Each plan of The Princess of Montpensier exudes enthusiasm

October 19, 2011 12:00 AM
Each plan of The Princess of Montpensier exudes enthusiasm

Bertrand Tavernier, who saw other, still has stars in voice and chills in the eyes when he talks about his "Princess": "when we entered in production to the mix, there is not a day that has been an absolute joy." Each plan of "The Princess of Montpensier" exudes enthusiasm. For our greatest pleasure.

Three French films were shown at Cannes, and each of these films deserved a prize. If "Men and the gods" by Xavier Beauvois and "Tour" of Mathieu Amalric were rewarded, Bertrand and his Princess returned empty-handed from the Croisette. Unfair. Because what film more than it deserved the award stage, scenario (the opportunity to pay tribute to the immense talent of Jean Cosmos) or the jury Or even a grand special prize for the whole of a work, of "That the day begins" to "in the electric mist", of "Coup de torchon" to "Captain Conan", "A Sunday in the country" to "L.627", has given the most beautiful pages of the book of French cinema.

Sixty-nine-year-old Bertrand Tavernier picked up an old lady sparkling, Madame de La Fayette (known especially "the Princess of Cleves", little in court to the Elysée Palace), to invigorate Jacuzzi blood of a gang of players ready to generate the sword to the first pretext. The delicious Marie de Mézières (Mélanie Thierry), wealthy heiress of the Kingdom, in Clip for the boiling Duke of Guise, soon named "Scarface" (Gaspard Ulliel), which is not insensitive. But his father, after him have "tormented" - which, according to historians, means that it it would be "tortured"-, forced to marry the prince of Montpensier (Grégoire Leprince-Ringuet), more bland but a solid social elevator passport holder. Valid for the whole family. Steep crazy beauty, the prince will prove, the time came, quite jealous and capable of violence spreads.

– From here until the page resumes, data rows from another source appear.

(* ===== verification/AuthorityWitnesses.v ===== *)
(** * Runs of the profile authority

    A concrete environment, a run through start and user switch, the theorems
    applied to it, and three runs that show where the code differs from the
    guide to the profile authority (docs/guides/15-profile-authority.en.md). *)
From S2P Require Import Prelude Strings Platform Message Packing Identity ProfileState ProfileConfig.
From S2P Require Import Authority AuthoritySpec AuthorityInv AuthorityTheorems.

#[export] Existing Instance reference_platform.

(** Every job is accepted; barriers run only as events. *)
#[export] Instance calm_env : AuthorityEnv := {|
  uid_ := 5001;
  au_address := λ _, true;
  au_submit := λ _, true;
  au_jobs := λ _, [];
|}.

Definition demo_bindings : list ProfileBinding :=
  [mkBinding "owner" "alice" "home"; mkBinding "owner" "bob" "work"; mkBinding "owner" "" "guest"].

Definition service : string := ":1.7".
Definition signal (name : string) (params : variant) : event :=
  EvSignal service kPath kInterface name params.

(** Connect, verify the owner, register, read the user, commit, activate. *)
Definition starting : list event :=
  [EvStart; EvConnect 0 true; EvAppeared false service; EvAppeared true service;
   EvCall 0 (Some ""); EvCall 0 (Some ""); EvCall 0 (Some "alice"); EvBarrier true; EvPosted].

(** The service announces a switch, the daemon agrees and gets the reply. *)
Definition agreeing : list event :=
  starting ++ [signal "SwitchUserStarted" (VSwitch 5001 7 "alice" "bob"); EvBarrier true; EvPosted;
               EvCall 0 (Some "")].

(** The service reports the end and names the user. *)
Definition switching : list event :=
  agreeing ++ [signal "SwitchUserCompleted" (VSwitch 5001 7 "alice" "bob"); EvCall 0 (Some "bob");
               EvBarrier true; EvPosted].

#[local] Abbreviation after events := (run events (created demo_bindings 0)).

Lemma bounded_demo events : (fences (after events).(trace) <? 100) = true →
  1 + fences (after events).(trace) < 2 ^ 64.
Proof. intros Hb%Z.ltb_lt. lia. Qed.

Lemma authority_refines_witness :
  (after switching).(profiles).(ps_active_user) = "bob" ∧
  is_Some (spec_run (known_user (configured demo_bindings)) (after switching).(trace)).
Proof.
  split; [vm_compute; reflexivity|].
  apply (authority_refines demo_bindings 0 switching). apply bounded_demo. vm_compute. reflexivity.
Defined.

Lemma authority_ready_witness :
  (after switching).(impl).(owner_) = (after switching).(impl).(ready_owner_) ∧
  ∃ a b, (after switching).(trace) = a ++ OActivate (after switching).(impl).(active_) :: b ∧
    named (after switching).(impl).(active_) a ∧ no_fence b.
Proof.
  assert (Hb : 1 + fences (after switching).(trace) < 2 ^ 64)
    by (apply bounded_demo; vm_compute; reflexivity).
  assert (Hr : (after switching).(profiles).(ps_ready) = true) by (vm_compute; reflexivity).
  destruct (authority_ready demo_bindings 0 switching Hb Hr) as (_ & Ho & _ & _ & Ht). split; [exact Ho|exact Ht].
Defined.

Lemma authority_acknowledges_witness :
  ∃ a b, (after agreeing).(trace) = a ++ OCall (SwitchUserDone 7) :: b ∧
  ∃ p, spec_run (known_user (configured demo_bindings)) a = Some p ∧ p.(sp_open) = None.
Proof.
  assert (Hb : 1 + fences (after agreeing).(trace) < 2 ^ 64)
    by (apply bounded_demo; vm_compute; reflexivity).
  assert (Ht : (after agreeing).(trace) = take 10 (after agreeing).(trace) ++
    OCall (SwitchUserDone 7) :: drop 11 (after agreeing).(trace)) by (vm_compute; reflexivity).
  eexists _, _. split; [exact Ht|].
  exact (proj2 (authority_acknowledges demo_bindings 0 agreeing _ _ _ Hb Ht)).
Defined.

(** ** A configuration *)

(** The groups and keys of a profiles.conf with two bindings. *)
Definition demo_groups : list (string * list (string * string)) :=
  [("authority", [("mode", "sessiond"); ("session_uid", "5001")]);
   ("binding one", [("subject", "owner"); ("subsession", "alice"); ("profile", "home")]);
   ("binding two", [("subject", "owner"); ("subsession", "bob"); ("profile", "work")])].

Definition demo_keys (g : string) : list (string * string) :=
  default [] (snd <$> find_row (λ e, eqs e.1 g) demo_groups).

Definition demo_config : KeyFile := {|
  kf_groups := fst <$> demo_groups;
  kf_string g k := snd <$> find_row (λ e, eqs e.1 k) (demo_keys g);
  kf_list _ _ := None;
|}.

Definition config_text : string :=
  foldr (λ g s, "[" +:+ g.1 +:+ "]" +:+ String newline "" +:+
    foldr (λ e s, e.1 +:+ "=" +:+ e.2 +:+ String newline s) s g.2) "" demo_groups.

#[local] Instance demo_profiles : Inventory := {|
  inv_fs := {|
    fs_open _ _ := None;
    fs_stat _ := StatOk (mk_file_stat 7 30 33152 0 1 200 0 0 0);
    fs_read _ := inr config_text;
    fs_close _ := None;
  |};
  g_key_file_load _ := Some demo_config;
  pkgmgr_pkgid _ := None;
|}.

#[local] Instance demo_text : KeyText := {|
  g_strstrip s := s;
  g_key_file_get_keys _ g := fst <$> demo_keys g;
|}.

#[local] Abbreviation loaded := ((LoadProfiles profile_initial).1.2).

Lemma profiles_typed_witness :
  bindings_ok loaded.(ps_bindings) ∧
  ∀ subject profile, Check (run switching (created loaded.(ps_bindings) 0)).(profiles) subject profile = 0 ↔
    (run switching (created loaded.(ps_bindings) 0)).(profiles).(ps_ready) = true ∧
    ∃ b, b ∈ loaded.(ps_bindings) ∧ b.(b_subject) = subject ∧ b.(b_profile) = profile ∧
      b.(b_user) = (run switching (created loaded.(ps_bindings) 0)).(profiles).(ps_active_user).
Proof.
  assert (Hl : LoadProfiles profile_initial = (true, loaded, 5001)) by (vm_compute; reflexivity).
  assert (He : loaded.(ps_enabled) = true) by (vm_compute; reflexivity).
  assert (Hb : 1 + fences (run switching (created loaded.(ps_bindings) 0)).(trace) < 2 ^ 64)
    by (apply Z.ltb_lt; vm_compute; reflexivity).
  destruct (profiles_typed loaded 5001 switching 0 Hl He Hb) as (_ & Hbs & _ & _ & Hc). split; [exact Hbs|exact Hc].
Defined.

(** ** Differences from the guide *)

(** The daemon has agreed to the switch to [bob] and the service has not
    reported its end; the removal of another user lets it activate [alice]
    again. *)
Definition reopening : list event :=
  agreeing ++ [signal "RemoveUserStarted" (VRemove 5001 "bob"); EvBarrier true; EvPosted;
               EvCall 0 (Some ""); EvCall 0 (Some "alice"); EvBarrier true; EvPosted].

Example removal_reopens_switch :
  drop 8 (after reopening).(trace) =
    [OStarted 7 "alice" "bob"; OBarrier false ""; OCall (SwitchUserDone 7); OAcked 7;
     OFence; ORemoving "bob"; OBarrier false "bob"; OCall (RemoveUserDone "bob");
     OCall (GetCurrentUser false true); OAnswer ARemoval "alice"; OBarrier false "";
     OActivate "alice"].
Proof. vm_compute. reflexivity. Qed.

(** The removal of the user with the empty name is agreed to although no
    barrier has retired the approvals of any user. *)
Definition removing_guest : list event :=
  starting ++ [signal "RemoveUserStarted" (VRemove 5001 ""); EvBarrier true; EvPosted].

Example empty_removal_keeps_approvals :
  drop 7 (after removing_guest).(trace) =
    [OFence; ORemoving ""; OBarrier false ""; OCall (RemoveUserDone "")].
Proof. vm_compute. reflexivity. Qed.

(** A failed barrier after the connection was lost leaves nothing that would
    ever connect again: only a new start or a stop changes the authority. *)
Definition losing : list event := starting ++ [EvClosed; EvBarrier false; EvPosted].

Lemma lost_for_good e : e ≠ EvStart → e ≠ EvStop → step e (after losing) = after losing.
Proof.
  assert (Hs : ∃ i ps t n, after losing = mkAuthority i ps [] [] [] [] t n ∧
    i.(timer_) = None ∧ i.(watches_) = false ∧ i.(signal_) = false ∧ i.(closed_) = false)
    by (eexists _, _, _, _; vm_compute; done).
  destruct Hs as (i & ps & t & n & -> & Ht & Hw & Hsg & Hc). intros Hne1 Hne2.
  destruct e; try done; unfold step, handle, mbind, U_bind; cbn; rewrite ?Ht, ?Hw, ?Hsg, ?Hc; done.
Qed.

Anxious to move away from his wife of disorders caused by the wars of religion, Montpensier sends it in the most distant of its castles, the austere Champigny. We are in 1562 during the reign of Charles IX, son of Catherine de Médicis, barely ten years before Saint-Barthélemy. The young prince entrusts its soft comte de Chabannes (Lambert Wilson), perfect humanist in the lineage of Rabelais and Agrippa of Aubigné, precursor of Montaigne, philosopher and mathematician, handsome man in addition. Opponent of intolerance that has ravaged the heart of men, and the Kingdom, this former Warrior decided put away its weapons. To teach beautiful whether the Princess of Montpensier whose education stopped at the time when it is expelling the convent, Chabannes will remain not long insensitive to its charms. The Duke of Anjou, future Henri III (Raphaël Personnaz), thought more attracted to boys, passing as by chance at the foot of the château de Champigny in the company of his faithful cheerful (Anatole de Bodinat), contribute to the ambient confusion of feelings.

Bertrand Tavernier ride in this beautiful world with an ease that forces the admiration, focusing here on a dish of eels, here on a ballet of Chamber pots. Mélanie Thierry rayon in these quarrelsome cockerels that are pretty hearts. Lambert Wilson as comfortable here as the chasuble of brother Christian, brings all tension and serenity. The battle scenes are power reminiscent though ambushes of Captain Conan. The music of Philippe Sarde packaged the equipped to the rhythm of the beating of the heart and the outbreaks of adrenaline. Respect.